Exercise requirements: Use the entries below and reproduce exactly the lines from the one containing "Definition DEFAULT_MODE : Z := 0." down to the one containing "(_tokenStartColumn l) v", both of them included.

*** Task data

(** [token.text] on a [CommonToken]; [None] is [null]. *)
Definition text (tk : t) : Res (option jsstring) :=
  match _text tk with
  | Some s => Ok (Some s)
  | None =>
      match pair_input (source tk) with
      | None => Ok None
      | Some input =>
          let size := InputStream.size input in
          if (start tk <? size) && (stop tk <? size)
          then let! s := InputStream.getText input (start tk) (stop tk) in
               Ok (Some s)
          else Ok (Some (lit "<EOF>"))
      end
  end.

(** [CommonToken.FromObject({source, type, channel, start, stop})]. *)
Definition FromObject (tk : t) : t :=
  CommonToken (source tk) (type tk) (channel tk) (start tk) (stop tk).

(** [clone()]: the destructuring reads [this.text] through the getter;
    the copy gets the index, line and column and then its [text] is
    assigned. *)
Definition clone (tk : t) : Res t :=
  let! text := text tk in
  let token := FromObject tk in
  let token :=
    {| source := source token; type := type token; channel := channel token;
       start := start token; stop := stop token; tokenIndex := tokenIndex tk;
       line := line tk; column := column tk; _text := _text token |} in
  set_text token text.

(** [new CommonToken(source, type)] where [source] may be [null]: the
    constructor reads [source[0]] first. *)
Definition CommonToken_of (source : option SourcePair) (type : Z) : Res t :=
  match source with
  | None => Raise (TypeError "Cannot read properties of null (reading '0')")
  | Some sp => Ok (CommonToken sp type (VNum DEFAULT_CHANNEL) (-1) (-1))
  end.

End Token.

(** ** CommonTokenFactory.js *)

Module CommonTokenFactory.

Record t := mk { copyText : bool }.

(** [new CommonTokenFactory()], the value [DEFAULT] is declared with. *)
Definition DEFAULT : t := {| copyText := false |}.

Definition of_text (text : option jsstring) : Val :=
  match text with Some s => VStr s | None => VNull end.

(** [create(source, type, text, channel, start, stop, line, column)].
    The constructor is called with [text] where it takes the channel,
    [channel] where it takes the start and [stop] where it takes the
    stop; further arguments are ignored by it. *)
Definition create (f : t) (source : Token.SourcePair) (type : Z)
    (text : option jsstring) (channel start stop line column : Z)
    : Res Token.t :=
  let token := Token.CommonToken source type (of_text text) channel stop in
  let token := Token.set_line token line in
  let token := Token.set_column token column in
  match text with
  | Some _ => Token.set_text token text
  | None =>
      match copyText f, Token.pair_input source with
      | true, Some input =>
          let! copied := InputStream.getText input start stop in
          Token.set_text token (Some copied)
      | _, _ => Ok token
      end
  end.

(** [createThin(type, text)]. *)
Definition createThin (f : t) (type : Z) (text : option jsstring)
    : Res Token.t :=
  let! token := Token.CommonToken_of None type in
  Token.set_text token text.

End CommonTokenFactory.

(** ** Methods that mutate their object: state passing with exceptions *)

Module St.

(** How a call ends: normally with a value, by a [throw], or with the
    model's loop budget used up.  The state at that point is kept in
    the first two cases. *)
Inductive Outcome (S A : Type) :=
| Done (a : A) (s : S)
| Thrown (e : Exn) (s : S)
| OutOfFuel.
Arguments Done {S A} a s.
Arguments Thrown {S A} e s.
Arguments OutOfFuel {S A}.

Definition M (S A : Type) : Type := S -> Outcome S A.

Definition ret {S A} (a : A) : M S A := fun s => Done a s.

Definition bind {S A B} (m : M S A) (k : A -> M S B) : M S B :=
  fun s =>
    match m s with
    | Done a s' => k a s'
    | Thrown e s' => Thrown e s'
    | OutOfFuel => OutOfFuel
    end.

Definition throw {S A} (e : Exn) : M S A := fun s => Thrown e s.
Definition get {S} : M S S := fun s => Done s s.
Definition gets {S A} (f : S -> A) : M S A := fun s => Done (f s) s.
Definition put {S} (s : S) : M S unit := fun _ => Done tt s.
Definition modify {S} (f : S -> S) : M S unit := fun s => Done tt (f s).
Definition spent {S A} : M S A := fun _ => OutOfFuel.

(** An expression that may throw but changes nothing. *)
Definition lift {S A} (r : Res A) : M S A :=
  fun s => match r with Ok a => Done a s | Raise e => Thrown e s end.

Definition when {S} (c : bool) (m : M S unit) : M S unit :=
  if c then m else ret tt.

End St.
Import St.

Notation "'let*' x ':=' m 'in' k" := (St.bind m (fun x => k))
  (at level 10, x name, m at level 100, k at level 200, only parsing).
Notation "m ';;' k" := (St.bind m (fun _ => k))
  (at level 100, k at level 200, right associativity, only parsing).

(** ** Lexer.js *)

Module Lexer.

Definition DEFAULT_MODE : Z := 0.
Definition MORE : Z := -2.
Definition SKIP : Z := -3.
Definition DEFAULT_TOKEN_CHANNEL : Z := Token.DEFAULT_CHANNEL.
Definition HIDDEN : Z := Token.HIDDEN_CHANNEL.

(** One call of [listener.syntaxError(this, null, line, column, msg, e)]. *)
Record SyntaxError := mkSyntaxError {
  se_line : Z;
  se_column : Z;
  se_msg : jsstring;
  se_exn : Exn
}.

(** The fields of a lexer.  [line] and [column] are those of [_interp];
    [reported] lists the calls received by the listener dispatch.  The
    class declares neither [_interp] nor [getErrorListenerDispatch]:
    both come with the instance, the first as the matcher below, the
    second as this log. *)
Record t := mk {
  _input : option InputStream.t;
  _factory : CommonTokenFactory.t;
  line : Z;
  column : Z;
  _token : option Token.t;
  _tokenStartCharIndex : Z;
  _tokenStartLine : Z;
  _tokenStartColumn : Z;
  _hitEOF : bool;
  _channel : Z;
  _type : Z;
  _modeStack : list Z;
  _mode : Z;
  _text : option jsstring;
  reported : list SyntaxError
}.

Definition set_input (v : option InputStream.t) (l : t) : t :=
  mk v (_factory l) (line l) (column l) (_token l) (_tokenStartCharIndex l)
     (_tokenStartLine l) (_tokenStartColumn l) (_hitEOF l) (_channel l)
     (_type l) (_modeStack l) (_mode l) (_text l) (reported l).

Definition set_token (v : option Token.t) (l : t) : t :=
  mk (_input l) (_factory l) (line l) (column l) v (_tokenStartCharIndex l)
     (_tokenStartLine l) (_tokenStartColumn l) (_hitEOF l) (_channel l)
     (_type l) (_modeStack l) (_mode l) (_text l) (reported l).

(** The assignments that open an attempt in [nextToken]. *)
Definition begin_token (l : t) (charIndex : Z) : t :=
  mk (_input l) (_factory l) (line l) (column l) None charIndex
     (line l) (column l) (_hitEOF l) Token.DEFAULT_CHANNEL
     (_type l) (_modeStack l) (_mode l) None (reported l).

Definition set_hitEOF (v : bool) (l : t) : t :=
  mk (_input l) (_factory l) (line l) (column l) (_token l)
     (_tokenStartCharIndex l) (_tokenStartLine l) (_tokenStartColumn l) v
     (_channel l) (_type l) (_modeStack l) (_mode l) (_text l) (reported l).

Definition set_type (v : Z) (l : t) : t :=
  mk (_input l) (_factory l) (line l) (column l) (_token l)
     (_tokenStartCharIndex l) (_tokenStartLine l) (_tokenStartColumn l)
     (_hitEOF l) (_channel l) v (_modeStack l) (_mode l) (_text l)
     (reported l).

Definition add_report (r : SyntaxError) (l : t) : t :=
  mk (_input l) (_factory l) (line l) (column l) (_token l)
     (_tokenStartCharIndex l) (_tokenStartLine l) (_tokenStartColumn l)
     (_hitEOF l) (_channel l) (_type l) (_modeStack l) (_mode l) (_text l)
     (reported l ++ [r]).

(** [this._input] where a property of it is read next. *)
Definition input : M t InputStream.t :=
  let* l := get in
  match _input l with
  | Some i => ret i
  | None => throw (TypeError "Cannot read properties of null")
  end.

(** [getCharIndex()]. *)
Definition getCharIndex : M t Z :=
  let* i := input in ret (InputStream.index i).

(** [this._tokenFactorySourcePair], the pair [[this, this._input]]. *)
Definition sourcePair (l : t) : Token.SourcePair :=
  {| Token.pair_lexer := Some (line l, column l);
     Token.pair_input := _input l |}.

(** [emitToken(token)]. *)
Definition emitToken (token : Token.t) : M t unit :=
  modify (set_token (Some token)).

******

Result of the task:
Definition DEFAULT_MODE : Z := 0.
Definition MORE : Z := -2.
Definition SKIP : Z := -3.
Definition DEFAULT_TOKEN_CHANNEL : Z := Token.DEFAULT_CHANNEL.
Definition HIDDEN : Z := Token.HIDDEN_CHANNEL.

(** One call of [listener.syntaxError(this, null, line, column, msg, e)]. *)
Record SyntaxError := mkSyntaxError {
  se_line : Z;
  se_column : Z;
  se_msg : jsstring;
  se_exn : Exn
}.

(** The fields of a lexer.  [line] and [column] are those of [_interp];
    [reported] lists the calls received by the listener dispatch.  The
    class declares neither [_interp] nor [getErrorListenerDispatch]:
    both come with the instance, the first as the matcher below, the
    second as this log. *)
Record t := mk {
  _input : option InputStream.t;
  _factory : CommonTokenFactory.t;
  line : Z;
  column : Z;
  _token : option Token.t;
  _tokenStartCharIndex : Z;
  _tokenStartLine : Z;
  _tokenStartColumn : Z;
  _hitEOF : bool;
  _channel : Z;
  _type : Z;
  _modeStack : list Z;
  _mode : Z;
  _text : option jsstring;
  reported : list SyntaxError
}.

Definition set_input (v : option InputStream.t) (l : t) : t :=
  mk v (_factory l) (line l) (column l) (_token l) (_tokenStartCharIndex l)
     (_tokenStartLine l) (_tokenStartColumn l) (_hitEOF l) (_channel l)
     (_type l) (_modeStack l) (_mode l) (_text l) (reported l).

Definition set_token (v : option Token.t) (l : t) : t :=
  mk (_input l) (_factory l) (line l) (column l) v (_tokenStartCharIndex l)
     (_tokenStartLine l) (_tokenStartColumn l) (_hitEOF l) (_channel l)
     (_type l) (_modeStack l) (_mode l) (_text l) (reported l).

(** The assignments that open an attempt in [nextToken]. *)
Definition begin_token (l : t) (charIndex : Z) : t :=
  mk (_input l) (_factory l) (line l) (column l) None charIndex
     (line l) (column l) (_hitEOF l) Token.DEFAULT_CHANNEL
     (_type l) (_modeStack l) (_mode l) None (reported l).

Definition set_hitEOF (v : bool) (l : t) : t :=
  mk (_input l) (_factory l) (line l) (column l) (_token l)
     (_tokenStartCharIndex l) (_tokenStartLine l) (_tokenStartColumn l) v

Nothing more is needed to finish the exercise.